Species of gastropod

Rudmania krohni is a species of colorful sea slug, a dorid nudibranch, a marine gastropod mollusc in the family Chromodorididae. This species occurs in European waters (from France to the Canary Islands) and in the Mediterranean Sea (Greece). The specific name krohni was in honour of Russian zoologist August David Krohn.

==Description==
This nudibranch can reach a maximum length of 30 mm but a more normal adult size is 15 mm. The colouring is quite variable; the basic colour is pink, mauve or purple with an iridescent border of pale blue or mauve and an outer border of yellow. The dorsal surface bears three longitudinal, white or yellow lines, sometimes continuous and sometimes interrupted and usually slightly raised. These unite at the posterior end near where the purple branchial plumes project from the surface forming a ring around the anus. There is often a pattern of yellow spots between the lines. At the anterior end, the rhinophores are deep purple and lamellar, with 12 to 20 gills. Both rhinophores and branchial plumes can be retracted if the animal is disturbed.

==Distribution==
Rudmania krohni is native to the eastern Atlantic Ocean and the Mediterranean Sea. In the Atlantic Ocean its range extends from the British Isles as far south as Cape Verde.

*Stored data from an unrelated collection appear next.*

(* ===== verification/Server.v ===== *)
(** * API servers

    What the controllers rely on of the API servers, for the statements that
    something is eventually reached: class [ApiServer] states the documented
    behaviour of reads, of writes that are admitted and what they leave unset, which
    the server fills in (Defaults), of the status subresource, of finalizers and of
    deletions, for servers that answer and caches that have caught up.  Store has an
    instance.  The lemmas say what [CreateOrUpdate] and [deleteIfNeeded] reach
    against any such server.  A run that only reads is a [reads]; one that sends
    updates again, of which the server fills in what they leave unset, [resends]. *)

From S2P Require Import Prelude Prog DeepEqual MetaV1 CoreTypes HyperTypes AwsV1 KarpenterV1 AzureTypes Kube KubeLemmas Hypershift Defaults.

(** ** Runs that change nothing *)

Definition isRead (ev : event eff) : Prop :=
  match ev_call ev with EGet _ _ _ | EList _ _ _ => True | _ => False end.

(** Kinds of which API servers fill in fields. *)
Definition hasDefaults (k : kind) : bool :=
  match k with
  | KEC2NodeClass | KAKSNodeClass | KValidatingAdmissionPolicy | KValidatingAdmissionPolicyBinding => true
  | _ => false
  end.

Definition isReadOrUpdate (ev : event eff) : Prop :=
  isRead ev \/ match ev_call ev with EUpdate Hosted k _ => hasDefaults k = true | _ => False end.

Section reads.
Context {S : Type} {h : forall X, eff X -> S -> X * S}.

(** [p] returns [a] in [w'], having made only calls that satisfy [P]. *)
Definition runsWith (P : event eff -> Prop) {A} (p : go A) (w : S) (a : A) (w' : S) : Prop :=
  exists t, run h p w = (a, w', t) /\ Forall P t.

(** [p] returns [a] and leaves the state alone, having only read. *)
Definition readsWith {A} (p : go A) (w : S) (a : A) : Prop := runsWith isRead p w a w.

Lemma runs_ret P {A} (a : A) w : runsWith P (Ret a) w a w.
Proof. by exists []. Qed.

Lemma runs_bind P {A B} (p : go A) (f : A -> go B) w w1 w2 a b :
  runsWith P p w a w1 -> runsWith P (f a) w1 b w2 -> runsWith P (p ≫= f) w b w2.
Proof.
  intros (t & E & H) (t' & E' & H'). exists (t ++ t'). rewrite run_bind, E, E'.
  split; [done | by apply Forall_app].
Qed.

Lemma runs_try P {A B} (p : go (result A)) (f : A -> go (result B)) w w1 w2 a b :
  runsWith P p w (Ok a) w1 -> runsWith P (f a) w1 b w2 -> runsWith P (try_bind p f) w b w2.
Proof. intros H1 H2. by apply (runs_bind P _ _ _ _ _ _ _ H1). Qed.

Lemma runs_wrap P {A} msg (p : go (result A)) w a w' :
  runsWith P p w (Ok a) w' -> runsWith P (wrap_err msg p) w (Ok a) w'.
Proof. intros H. apply (runs_bind P _ _ _ _ _ _ _ H). apply runs_ret. Qed.

Lemma runs_mono (P Q : event eff -> Prop) {A} (p : go A) w a w' :
  (forall ev, P ev -> Q ev) -> runsWith P p w a w' -> runsWith Q p w a w'.
Proof. intros HPQ (t & E & H). exists t. split; [done|]. by eapply Forall_impl. Qed.

Lemma runs_call (P : event eff -> Prop) {X} (e : eff X) w x w' :
  h X e w = (x, w') -> P (Ev e x) -> runsWith P (call e) w x w'.
Proof. intros E H. exists [Ev e x]. cbn. rewrite E. split; [done | by repeat constructor]. Qed.

Lemma reads_resends {A} (p : go A) w a : readsWith p w a -> runsWith isReadOrUpdate p w a w.
Proof. apply runs_mono. intros ev H. by left. Qed.

Lemma reads_ret {A} (a : A) w : readsWith (Ret a) w a.
Proof. apply runs_ret. Qed.

Lemma reads_bind {A B} (p : go A) (f : A -> go B) w a b :
  readsWith p w a -> readsWith (f a) w b -> readsWith (p ≫= f) w b.
Proof. apply runs_bind. Qed.

Lemma reads_try {A B} (p : go (result A)) (f : A -> go (result B)) w a b :
  readsWith p w (Ok a) -> readsWith (f a) w b -> readsWith (try_bind p f) w b.
Proof. apply runs_try. Qed.

Lemma reads_wrap {A} msg (p : go (result A)) w a :
  readsWith p w (Ok a) -> readsWith (wrap_err msg p) w (Ok a).
Proof. apply runs_wrap. Qed.

Lemma reads_call {X} (e : eff X) w x : h X e w = (x, w) -> isRead (Ev e x) -> readsWith (call e) w x.
Proof. apply runs_call. Qed.

Lemma reads_exec {A} (p : go A) w a : readsWith p w a -> exec h p w = (a, w).
Proof. intros (t & E & _). unfold exec. by rewrite E. Qed.
End reads.

(** ** Objects *)

(** The kinds whose objects are written by these controllers, and their metadata. *)
Definition writable (k : kind) : bool :=
  match k with
  | KHostedControlPlane | KConfigMap | KNodePool | KNodeClaim | KEC2NodeClass | KOpenshiftEC2NodeClass
  | KAKSNodeClass | KOpenShiftAzureNodeClass | KValidatingAdmissionPolicy
  | KValidatingAdmissionPolicyBinding => true
  | _ => false
  end.

Definition setMeta {k} : ObjectMeta -> obj k -> obj k :=
  match k with
  | KHostedControlPlane => hcp_set_meta
  | KConfigMap => fun m o => mkConfigMap m (cm_Data o)
  | KNodePool => fun m _ => mkNodePool m
  | KNodeClaim => nc_set_meta
  | KEC2NodeClass => fun m o => awsv1.mkEC2NodeClass m (awsv1.Spec o) (awsv1.Status o)
  | KOpenshiftEC2NodeClass => osv1.set_meta
  | KAKSNodeClass => fun m o => azurev1beta1.mkAKSNodeClass m (azurev1beta1.Spec o) (azurev1beta1.Status o)
  | KOpenShiftAzureNodeClass => osv1alpha1.set_meta
  | KValidatingAdmissionPolicy => fun m o =>
      mkVAP m (vap_ParamKind o) (vap_MatchConstraints o) (vap_Validations o) (vap_FailurePolicy o)
        (vap_AuditAnnotations o) (vap_MatchConditions o) (vap_Variables o)
  | KValidatingAdmissionPolicyBinding => fun m o =>
      mkVAPBinding m (vapb_PolicyName o) (vapb_ParamRefName o) (vapb_MatchResources o)
        (vapb_ValidationActions o)
  | _ => fun _ o => o
  end.

Definition keyOf {k} (o : obj k) : ObjectKey := ObjectKeyFromObject (meta_of o).

(** The status of [o] in what else [o'] has, of a kind with the subresource. *)
Definition withStatusOf {k} : obj k -> obj k -> obj k :=
  match k with
  | KOpenshiftEC2NodeClass => fun o o' => osv1.set_Status (osv1.Status o) o'
  | KEC2NodeClass => fun o o' => awsv1.mkEC2NodeClass (awsv1.meta o') (awsv1.Spec o') (awsv1.Status o)
  | KOpenShiftAzureNodeClass => fun o o' =>
      osv1alpha1.mkOpenShiftAzureNodeClass (osv1alpha1.meta o') (osv1alpha1.Spec o') (osv1alpha1.Status o)
  | KAKSNodeClass => fun o o' =>
      azurev1beta1.mkAKSNodeClass (azurev1beta1.meta o') (azurev1beta1.Spec o') (azurev1beta1.Status o)
  | _ => fun _ o' => o'
  end.

(** A new object has no status. *)
Definition noStatus {k} : obj k -> Prop :=
  match k with
  | KOpenshiftEC2NodeClass => fun o => osv1.Status o = osv1.zeroStatus
  | KEC2NodeClass => fun o => awsv1.Status o = awsv1.zeroStatus
  | KOpenShiftAzureNodeClass => fun o => osv1alpha1.Status o = osv1alpha1.zeroStatus
  | KAKSNodeClass => fun o => azurev1beta1.Status o = azurev1beta1.mkStatus None
  | _ => fun _ => True
  end.

(** Empty lists of a status are omitted from its JSON, and read back as nil. *)
Definition omitEmpty {A} (l : slice A) : slice A := match l with Some [] => None | _ => l end.
Definition omitEmptyStatus (s : osv1.OpenshiftEC2NodeClassStatus) : osv1.OpenshiftEC2NodeClassStatus :=
  osv1.mkStatus (omitEmpty (osv1.Conditions s)) (omitEmpty (osv1.Subnets s))
    (omitEmpty (osv1.SecurityGroups s)) (osv1.ReleaseImage s) (osv1.StatusVersion s)
    (omitEmpty (osv1.CapacityReservations s)).
Definition readBack {k} : obj k -> obj k :=
  match k with
  | KOpenshiftEC2NodeClass => fun o => osv1.set_Status (omitEmptyStatus (osv1.Status o)) o
  | KOpenShiftAzureNodeClass => fun o =>
      osv1alpha1.set_Conditions (omitEmpty (osv1alpha1.Conditions (osv1alpha1.Status o))) o
  | _ => fun o => o
  end.

(** The metadata that the server keeps; it sets the others, and does not tell nil
    from empty. *)
Record serverSet (m m' : ObjectMeta) : Prop := mkServerSet {
  ss_Name : om_Name m' = om_Name m;
  ss_Namespace : om_Namespace m' = om_Namespace m;
  ss_DeletionTimestamp : om_DeletionTimestamp m' = om_DeletionTimestamp m;
  ss_Labels : canon (om_Labels m') = canon (om_Labels m);
  ss_Annotations : canon (om_Annotations m') = canon (om_Annotations m);
  ss_OwnerReferences : elems (om_OwnerReferences m') = elems (om_OwnerReferences m);
  ss_Finalizers : elems (om_Finalizers m') = elems (om_Finalizers m) }.

(** What a server makes of an object that is written. *)
Definition defaulted {k} : obj k -> obj k :=
  match k with
  | KEC2NodeClass => defaultEC2NodeClass
  | KAKSNodeClass => defaultAKSNodeClass
  | KValidatingAdmissionPolicy => defaultVAP
  | KValidatingAdmissionPolicyBinding => defaultVAPBinding
  | _ => fun o => o
  end.

(** The objects whose defaults [defaulted] has: of the kinds that are created or
    updated, without the settings of an AKSNodeClass that are kept as text and have
    defaults inside. *)
Definition sendable {k} : obj k -> Prop :=
  match k with
  | KConfigMap | KEC2NodeClass | KValidatingAdmissionPolicy | KValidatingAdmissionPolicyBinding => fun _ => True
  | KAKSNodeClass => fun o =>
      azurev1beta1.Kubelet (azurev1beta1.Spec o) = None /\ azurev1beta1.GPU (azurev1beta1.Spec o) = None
  | _ => fun _ => False
  end.

(** The server keeps [o] as [o']: with its defaults, up to that metadata and to nil
    and empty values. *)
Definition storedAs {k} (o o' : obj k) : Prop :=
  serverSet (meta_of o) (meta_of o') /\ canon (setMeta (meta_of o) o') = canon (defaulted o).

(** [o'] is [o], up to that metadata and to nil and empty values. *)
Record same {k} (o o' : obj k) : Prop := mkSame {
  same_meta : serverSet (meta_of o) (meta_of o');
  same_rest : canon (setMeta (meta_of o) o') = canon o;
  same_status : withStatusOf o o' = o' }.

(** An object that is marked for deletion goes with its last finalizer. *)
Definition isGone (m : ObjectMeta) : bool :=
  negb (IsZero (om_DeletionTimestamp m)) && bool_decide (elems (om_Finalizers m) = []).

Definition matches {k} (opts : ListOptions) (o : obj k) : bool :=
  (bool_decide (lo_Namespace opts = "") || bool_decide (lo_Namespace opts = om_Namespace (meta_of o)))
  && Matches (lo_Labels opts) (om_Labels (meta_of o)).

Lemma meta_setMeta {k} m (o : obj k) : writable k = true -> meta_of (setMeta m o) = m.
Proof. by destruct k. Qed.

Lemma setMeta_setMeta {k} m m' (o : obj k) : setMeta m (setMeta m' o) = setMeta m o.
Proof. by destruct k. Qed.

Lemma setMeta_self {k} (o : obj k) : setMeta (meta_of o) o = o.
Proof. by destruct k, o. Qed.

Lemma serverSet_refl m : serverSet m m.
Proof. done. Qed.

Lemma serverSet_trans m m' m'' : serverSet m m' -> serverSet m' m'' -> serverSet m m''.
Proof. intros [] []. split; congruence. Qed.

Lemma canon_meta {k} (o o' : obj k) : canon o = canon o' -> canon (meta_of o) = canon (meta_of o').
Proof.
  destruct k; intros E; try (change (o = o') in E; by rewrite E);
    first [ exact (f_equal cm_meta E) | exact (f_equal awsv1.meta E) | exact (f_equal osv1.meta E)
          | exact (f_equal azurev1beta1.meta E) | exact (f_equal osv1alpha1.meta E) | exact (f_equal (meta_of (k := KCustomResourceDefinition)) E)
          | exact (f_equal vap_meta E) | exact (f_equal vapb_meta E) ].
Qed.

Lemma canon_setMeta {k} m (o o' : obj k) : canon o = canon o' -> canon (setMeta m o) = canon (setMeta m o').
Proof.
  destruct k; intros E; try (change (o = o') in E; by rewrite E);
    first [ exact (f_equal (fun c => mkConfigMap (canon m) (cm_Data c)) E)
          | exact (f_equal (fun c => awsv1.mkEC2NodeClass (canon m) (awsv1.Spec c) (awsv1.Status c)) E)
          | exact (f_equal (osv1.set_meta (canon m)) E)
          | exact (f_equal (fun c => azurev1beta1.mkAKSNodeClass (canon m) (azurev1beta1.Spec c) (azurev1beta1.Status c)) E)
          | exact (f_equal (osv1alpha1.set_meta (canon m)) E)
          | exact (f_equal (fun p => mkVAP (canon m) (vap_ParamKind p) (vap_MatchConstraints p) (vap_Validations p)
              (vap_FailurePolicy p) (vap_AuditAnnotations p) (vap_MatchConditions p) (vap_Variables p)) E)
          | exact (f_equal (fun b => mkVAPBinding (canon m) (vapb_PolicyName b) (vapb_ParamRefName b)
              (vapb_MatchResources b) (vapb_ValidationActions b)) E)
          | exact E ].
Qed.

It feeds on sponges and is to be found in habitats where suitable sponges grow, at depths ranging from 5 to 30 m.

==Ecology==
Rudmania krohni feeds on sponges in the genus Ircinia, or sometimes on the crumb-of-bread sponge (Hymeniacidon sanguinea), grinding off fragments with its radula; the bright colours and conspicuous appearance of these nudibranchs comes from the pigments and toxins they sequester from the sponge tissues, and indicate to potential predators that they are distasteful, an example of aposematism. Nudibranchs are hermaphrodites, having a set of both male and female reproductive organs. A pair will line up with their right sides adjacent, and each pass a spermatophore (bundle of sperm) to the other. The eggs are laid in a gelatinous spiral on the substrate, some time between April and September. The larvae are planktonic.